(Material provided)
(* ===== verification/PyStr.v ===== *)
(** * Python strings

    A [str] is a Rocq [string]; each character stands for the code point of the
    same number, so the model covers the code points 0 to 255 (what the logs,
    the paths and the configuration files of the benchmark contain).  This file
    models the parts of the [str] type the source uses: comparison, membership,
    [startswith], [splitlines], [strip], [join], [lower], and the universal
    newline translation of files opened in text mode. *)

From S2P Require Import Prelude.
From Stdlib Require Export Ascii String.

#[global] Arguments String.append !_ _ /.

Abbreviation length := List.length.

Definition nl : ascii := "010"%char.
Definition cr : ascii := "013"%char.
(** The one-character strings for a newline and for a double quote. *)
Definition NL : string := String nl EmptyString.
Definition DQ : string := String "034"%char EmptyString.

Lemma str_app_nil_r (s : string) : (s ++ "")%string = s.
Proof. induction s; simpl; congruence. Qed.

Lemma str_app_assoc (a b c : string) : (a ++ (b ++ c))%string = ((a ++ b) ++ c)%string.
Proof. induction a; simpl; congruence. Qed.

Lemma str_length_app (a b : string) :
  String.length (a ++ b) = (String.length a + String.length b)%nat.
Proof. induction a; simpl; congruence. Qed.

Lemma str_app_inj_l (a b c : string) : (a ++ b)%string = (a ++ c)%string -> b = c.
Proof. induction a; simpl; naive_solver. Qed.

(** ** Predicates on all the characters, occurrence of a character *)

Fixpoint str_all (p : ascii -> bool) (s : string) : bool :=
  match s with
  | EmptyString => true
  | String c s' => p c && str_all p s'
  end.

(** [c in s] for a single character. *)
Definition has_char (c : ascii) (s : string) : bool := negb (str_all (fun d => negb (Ascii.eqb c d)) s).

Lemma str_all_app p (a b : string) : str_all p (a ++ b) = str_all p a && str_all p b.
Proof. induction a; simpl; [done|]. by rewrite IHa, andb_assoc. Qed.

Lemma has_char_app c (a b : string) : has_char c (a ++ b) = has_char c a || has_char c b.
Proof. unfold has_char. rewrite str_all_app. by rewrite negb_andb. Qed.

Lemma has_char_cons c d (s : string) : has_char c (String d s) = Ascii.eqb c d || has_char c s.
Proof. unfold has_char. simpl. by destruct (Ascii.eqb c d). Qed.

Lemma str_all_weaken (p q : ascii -> bool) (s : string) :
  (forall c, p c = true -> q c = true) -> str_all p s = true -> str_all q s = true.
Proof.
  intros Hpq. induction s as [|c s IH]; simpl; [done|].
  rewrite !andb_true_iff. naive_solver.
Qed.

Lemma str_all_no_char (p : ascii -> bool) c (s : string) :
  p c = false -> str_all p s = true -> has_char c s = false.
Proof.
  intros Hc. unfold has_char. induction s as [|d s IH]; simpl; [done|].
  rewrite andb_true_iff. intros [Hd Hs]. destruct (Ascii.eqb_spec c d) as [->|]; simpl; [congruence|auto].
Qed.

(** ** Prefixes and substrings *)

(** [s[len(l):]] when [s.startswith(l)]. *)
Fixpoint strip_prefix (l s : string) : option string :=
  match l, s with
  | EmptyString, _ => Some s
  | String c l', String d s' => if Ascii.eqb c d then strip_prefix l' s' else None
  | String _ _, EmptyString => None
  end.

Definition startswith (l s : string) : bool :=
  match strip_prefix l s with Some _ => true | None => false end.

(** [l in s]. *)
Fixpoint contains (l s : string) : bool :=
  startswith l s || match s with EmptyString => false | String _ s' => contains l s' end.

Lemma strip_prefix_app (l s : string) : strip_prefix l (l ++ s) = Some s.
Proof. induction l; simpl; [done|]. by rewrite Ascii.eqb_refl. Qed.

Lemma strip_prefix_Some (l s r : string) : strip_prefix l s = Some r <-> s = (l ++ r)%string.
Proof.
  split; [|intros ->; apply strip_prefix_app].
  revert s. induction l as [|c l IH]; intros s; simpl; [congruence|].
  destruct s as [|d s]; [done|]. destruct (Ascii.eqb_spec c d); [|done].
  intros H%IH. congruence.
Qed.

Lemma strip_prefix_no_char (l s : string) c :
  has_char c l = true -> has_char c s = false -> strip_prefix l s = None.
Proof.
  intros Hl Hs. destruct (strip_prefix l s) eqn:E; [|done].
  apply strip_prefix_Some in E as ->. rewrite has_char_app, Hl in Hs. done.
Qed.

Lemma contains_true_iff (l s : string) :
  contains l s = true <-> exists a b, s = (a ++ l ++ b)%string.
Proof.
  induction s as [|c s IH]; simpl; unfold startswith in *.
  - destruct l; simpl; split; try done.
    + by exists EmptyString, EmptyString.
    + intros ([|? ?] & b & [=]).
  - rewrite orb_true_iff, IH. split.
    + intros [H|(a & b & ->)].
      * destruct (strip_prefix l (String c s)) as [r|] eqn:E; [|done].
        apply strip_prefix_Some in E. exists EmptyString, r. done.
      * by exists (String c a), b.
    + intros ([|d a] & b & H); simpl in H.
      * left. by rewrite H, strip_prefix_app.
      * right. injection H as -> ->. by exists a, b.
Qed.

Lemma contains_no_char (l s : string) c :
  has_char c l = true -> has_char c s = false -> contains l s = false.
Proof.
  intros Hl Hs. destruct (contains l s) eqn:E; [|done].
  apply contains_true_iff in E as (a & b & ->).
  rewrite !has_char_app, Hl, orb_true_r in Hs. done.
Qed.

(** ** [splitlines] and universal newlines *)

(** The line boundaries of [str.splitlines] below code point 256. *)
Definition is_line_break (c : ascii) : bool :=
  let n := nat_of_ascii c in
  ((10 <=? n)%nat && (n <=? 13)%nat) || ((28 <=? n)%nat && (n <=? 30)%nat) || (n =? 133)%nat.

(** [s.splitlines()], [cur] being the reversed start of the current line. *)
Fixpoint str_rev_app (s acc : string) : string :=
  match s with EmptyString => acc | String c s' => str_rev_app s' (String c acc) end.

Fixpoint splitlines_go (cur s : string) : list string :=
  match s with
  | EmptyString => match cur with EmptyString => [] | _ => [str_rev_app cur EmptyString] end
  | String c s' =>
      if is_line_break c then
        let rest := match s' with
                    | String d s'' =>
                        if Ascii.eqb c cr && Ascii.eqb d nl then splitlines_go EmptyString s''
                        else splitlines_go EmptyString s'
                    | EmptyString => []
                    end in
        str_rev_app cur EmptyString :: rest
      else splitlines_go (String c cur) s'
  end.

Definition splitlines (s : string) : list string := splitlines_go EmptyString s.

(** Reading a file in text mode replaces CR LF and CR by LF. *)
Fixpoint universal_newlines (s : string) : string :=
  match s with
  | EmptyString => EmptyString
  | String c s' =>
      if Ascii.eqb c cr then
        match s' with
        | String d s'' => if Ascii.eqb d nl then String nl (universal_newlines s'')
                          else String nl (universal_newlines s')
        | EmptyString => String nl EmptyString
        end
      else String c (universal_newlines s')
  end.

Lemma str_rev_app_app (a b : string) : (str_rev_app a "" ++ b)%string = str_rev_app a b.
Proof.
  enough (forall c d, (str_rev_app a c ++ d)%string = str_rev_app a (c ++ d)) as H by apply H.
  induction a as [|x a IH]; intros c d; simpl; [done|]. by rewrite IH.
Qed.

Lemma splitlines_line (cur l s : string) :
  str_all (fun c => negb (is_line_break c)) l = true ->
  splitlines_go cur (l ++ String nl s)
  = str_rev_app cur l :: splitlines s.
Proof.
  revert cur. induction l as [|c l IH]; intros cur; simpl.
  - intros _. f_equal. by destruct s.
  - rewrite andb_true_iff, negb_true_iff. intros [-> Hl]. by rewrite IH.
Qed.

(** Splitting newline-terminated rows gives the rows back. *)
Lemma splitlines_rows (rows : list string) :
  Forall (fun r => str_all (fun c => negb (is_line_break c)) r = true) rows ->
  splitlines (foldr (fun r s => r ++ String nl s)%string EmptyString rows) = rows.
Proof.
  induction 1 as [|r rows Hr _ IH]; simpl; [done|].
  unfold splitlines at 1. rewrite splitlines_line by done. simpl. by rewrite IH.
Qed.

Lemma universal_newlines_no_cr (s : string) : has_char cr (universal_newlines s) = false.
Proof.
  enough (forall n s, (String.length s <= n)%nat -> has_char cr (universal_newlines s) = false) by eauto.
  clear s. induction n as [|n IH]; intros [|c s] Hn; simpl in *; try lia; [done..|].
  destruct (Ascii.eqb_spec c cr) as [->|Hc].
  - destruct s as [|d s]; [done|]. simpl in Hn.
    destruct (Ascii.eqb d nl); rewrite has_char_cons; [apply (IH s)|apply (IH (String d s))]; simpl; lia.
  - rewrite has_char_cons, IH by lia. destruct (Ascii.eqb_spec cr c); simpl; congruence.
Qed.

Lemma universal_newlines_id (s : string) : has_char cr s = false -> universal_newlines s = s.
Proof.
  induction s as [|c s IH]; simpl; [done|]. rewrite has_char_cons, orb_false_iff. intros [Hc Hs].
  destruct (Ascii.eqb_spec c cr) as [->|_]; [done|]. by rewrite IH.
Qed.

(** A text that does not begin with a newline is translated apart from what is before it. *)
Lemma universal_newlines_app (a b : string) (c : ascii) :
  c <> nl -> universal_newlines (a ++ String c b) = (universal_newlines a ++ universal_newlines (String c b))%string.
Proof.
  intros Hc. enough (forall n a, (String.length a <= n)%nat ->
    universal_newlines (a ++ String c b) = (universal_newlines a ++ universal_newlines (String c b))%string) as H by eauto.
  clear a. induction n as [|n IH]; intros [|d a] Hn; cbn [String.length] in Hn; try lia; [done..|].
  cbn [String.append]. destruct (Ascii.eqb d cr) eqn:Hd.
  - destruct a as [|e a].
    + cbn [universal_newlines String.append]. rewrite Hd. destruct (Ascii.eqb_spec c nl); [done|]. done.
    + cbn [String.append String.length] in *. cbn [universal_newlines] in *. rewrite Hd.
      destruct (Ascii.eqb e nl); cbn [String.append]; f_equal; [apply IH; lia|apply (IH (String e a)); cbn; lia].
  - cbn [universal_newlines]. rewrite Hd. cbn [String.append]. f_equal. apply IH. lia.
Qed.

(** Two cuts of the same text. *)
Lemma str_app_cut (a b c d : string) :
  (a ++ b)%string = (c ++ d)%string ->
  (exists t, c = (a ++ t)%string /\ b = (t ++ d)%string) \/ exists t, a = (c ++ t)%string /\ d = (t ++ b)%string.
Proof.
  revert c. induction a as [|x a IH]; intros c H; cbn in H; [left; by exists c|].
  destruct c as [|y c]; cbn in H; [right; by exists (String x a)|]. injection H as <- H.
  destruct (IH c H) as [(t & -> & ->)|(t & -> & ->)]; [left|right]; by exists t.
Qed.

(** ** [strip] and [lower] *)

(** [str.isspace] below code point 256. *)
Definition is_space (c : ascii) : bool :=
  let n := nat_of_ascii c in
  ((9 <=? n)%nat && (n <=? 13)%nat) || ((28 <=? n)%nat && (n <=? 32)%nat)
  || (n =? 133)%nat || (n =? 160)%nat.

Fixpoint lstrip (s : string) : string :=
  match s with
  | EmptyString => EmptyString
  | String c s' => if is_space c then lstrip s' else s
  end.

Definition rstrip (s : string) : string :=
  str_rev_app (lstrip (str_rev_app s EmptyString)) EmptyString.

Definition strip (s : string) : string := rstrip (lstrip s).

(** ASCII case folding, what [re.IGNORECASE] does on ASCII letters. *)
Definition lower_char (c : ascii) : ascii :=
  let n := nat_of_ascii c in
  if (65 <=? n)%nat && (n <=? 90)%nat then ascii_of_nat (n + 32) else c.

Fixpoint lower (s : string) : string :=
  match s with EmptyString => EmptyString | String c s' => String (lower_char c) (lower s') end.

Lemma lstrip_no_space (s : string) : str_all (fun c => negb (is_space c)) s = true -> lstrip s = s.
Proof. destruct s as [|c s]; simpl; [done|]. by destruct (is_space c). Qed.

Lemma str_all_rev_app p (a b : string) : str_all p (str_rev_app a b) = str_all p a && str_all p b.
Proof.
  revert b. induction a as [|c a IH]; intros b; simpl; [done|]. rewrite IH. simpl.
  by destruct (p c), (str_all p a).
Qed.

Lemma str_rev_app_involutive (a b c : string) :
  str_rev_app (str_rev_app a b) c = str_rev_app b (a ++ c)%string.
Proof. revert b. induction a as [|x a IH]; intros b; simpl; [done|]. by rewrite IH. Qed.

Lemma str_rev_app_cat (a b c : string) :
  str_rev_app (a ++ b) c = str_rev_app b (str_rev_app a c).
Proof. revert c. induction a as [|x a IH]; intros c; simpl; [done|]. by rewrite IH. Qed.

Lemma rstrip_space (s : string) c : is_space c = true -> rstrip (s ++ String c "") = rstrip s.
Proof. intros Hc. unfold rstrip. rewrite str_rev_app_cat. simpl. by rewrite Hc. Qed.

Lemma rstrip_no_space (s : string) : str_all (fun c => negb (is_space c)) s = true -> rstrip s = s.
Proof.
  intros Hs. unfold rstrip. rewrite lstrip_no_space by (rewrite str_all_rev_app, Hs; done).
  rewrite str_rev_app_involutive. simpl. apply str_app_nil_r.
Qed.

Lemma strip_no_space (s : string) : str_all (fun c => negb (is_space c)) s = true -> strip s = s.
Proof. intros Hs. unfold strip. by rewrite lstrip_no_space, rstrip_no_space. Qed.

(** A word written with a newline after it is read back by [strip]. *)
Lemma strip_word_nl (s : string) :
  str_all (fun c => negb (is_space c)) s = true -> strip (s ++ NL) = s.
Proof.
  intros Hs. destruct s as [|c s]; [done|]. unfold strip, NL.
  assert (lstrip (String c s ++ String nl "") = (String c s ++ String nl "")%string) as ->.
  - simpl in *. apply andb_true_iff in Hs as [Hc _]. by destruct (is_space c).
  - by rewrite rstrip_space, rstrip_no_space.
Qed.

(** ** [str.split()] *)
Fixpoint split_go (cur s : string) : list string :=
  let word := match cur with EmptyString => [] | _ => [str_rev_app cur EmptyString] end in
  match s with
  | EmptyString => word
  | String c s' => if is_space c then word ++ split_go EmptyString s' else split_go (String c cur) s'
  end.
Definition split_words (s : string) : list string := split_go EmptyString s.

Lemma split_go_word cur w s :
  str_all (fun c => negb (is_space c)) w = true -> split_go cur (w ++ s) = split_go (str_rev_app w cur) s.
Proof.
  revert cur. induction w as [|c w IH]; intros cur Hw; [done|]. cbn [str_all] in Hw.
  apply andb_true_iff in Hw as [Hc Hw]. apply negb_true_iff in Hc.
  cbn [String.append split_go]. rewrite Hc. rewrite IH by done. done.
Qed.

Lemma str_rev_nonempty w : w <> EmptyString -> exists c r, str_rev_app w "" = String c r.
Proof.
  intros Hne. destruct (str_rev_app w "") as [|c r] eqn:E; [|by exists c, r]. exfalso. apply Hne.
  apply (f_equal (fun s => str_rev_app s "")) in E. rewrite str_rev_app_involutive in E. cbn in E.
  by rewrite str_app_nil_r in E.
Qed.

Lemma str_rev_twice w : str_rev_app (str_rev_app w "") "" = w.
Proof. rewrite str_rev_app_involutive. cbn. apply str_app_nil_r. Qed.

Lemma split_words_cons w s :
  w <> EmptyString -> str_all (fun c => negb (is_space c)) w = true ->
  split_words (w ++ " " ++ s) = w :: split_words s.
Proof.
  intros Hne Hw. unfold split_words. rewrite split_go_word by done.
  destruct (str_rev_nonempty w Hne) as (c & r & E). rewrite E.
  change (split_go (String c r) (" " ++ s)) with (str_rev_app (String c r) "" :: split_go "" s).
  by rewrite <-E, str_rev_twice.
Qed.

Lemma split_words_one w :
  w <> EmptyString -> str_all (fun c => negb (is_space c)) w = true -> split_words w = [w].
Proof.
  intros Hne Hw. rewrite <-(str_app_nil_r w) at 1. unfold split_words. rewrite split_go_word by done.
  destruct (str_rev_nonempty w Hne) as (c & r & E). rewrite E.
  change (split_go (String c r) "") with [str_rev_app (String c r) ""]. by rewrite <-E, str_rev_twice.
Qed.

(** ** Spaces *)

(** [' ' * n] *)
Fixpoint blanks (n : nat) : string := match n with O => EmptyString | S n => String " " (blanks n) end.

Lemma blanks_app n m : (blanks n ++ blanks m)%string = blanks (n + m).
Proof. induction n as [|n IH]; [done|]. cbn. by rewrite IH. Qed.

(** [sep.join(l)] *)
Fixpoint join (sep : string) (l : list string) : string :=
  match l with
  | [] => EmptyString
  | [s] => s
  | s :: l' => (s ++ sep ++ join sep l')%string
  end.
(End Material provided)
§ **Work instruction**
Restate exactly the records above from their first line through the line that holds "Abbreviation length := List.length.", please, including both and leaving out all others.

§ **Answer to this problem**
(* ===== verification/PyStr.v ===== *)
(** * Python strings

    A [str] is a Rocq [string]; each character stands for the code point of the
    same number, so the model covers the code points 0 to 255 (what the logs,
    the paths and the configuration files of the benchmark contain).  This file
    models the parts of the [str] type the source uses: comparison, membership,
    [startswith], [splitlines], [strip], [join], [lower], and the universal
    newline translation of files opened in text mode. *)

From S2P Require Import Prelude.
From Stdlib Require Export Ascii String.

#[global] Arguments String.append !_ _ /.

Abbreviation length := List.length.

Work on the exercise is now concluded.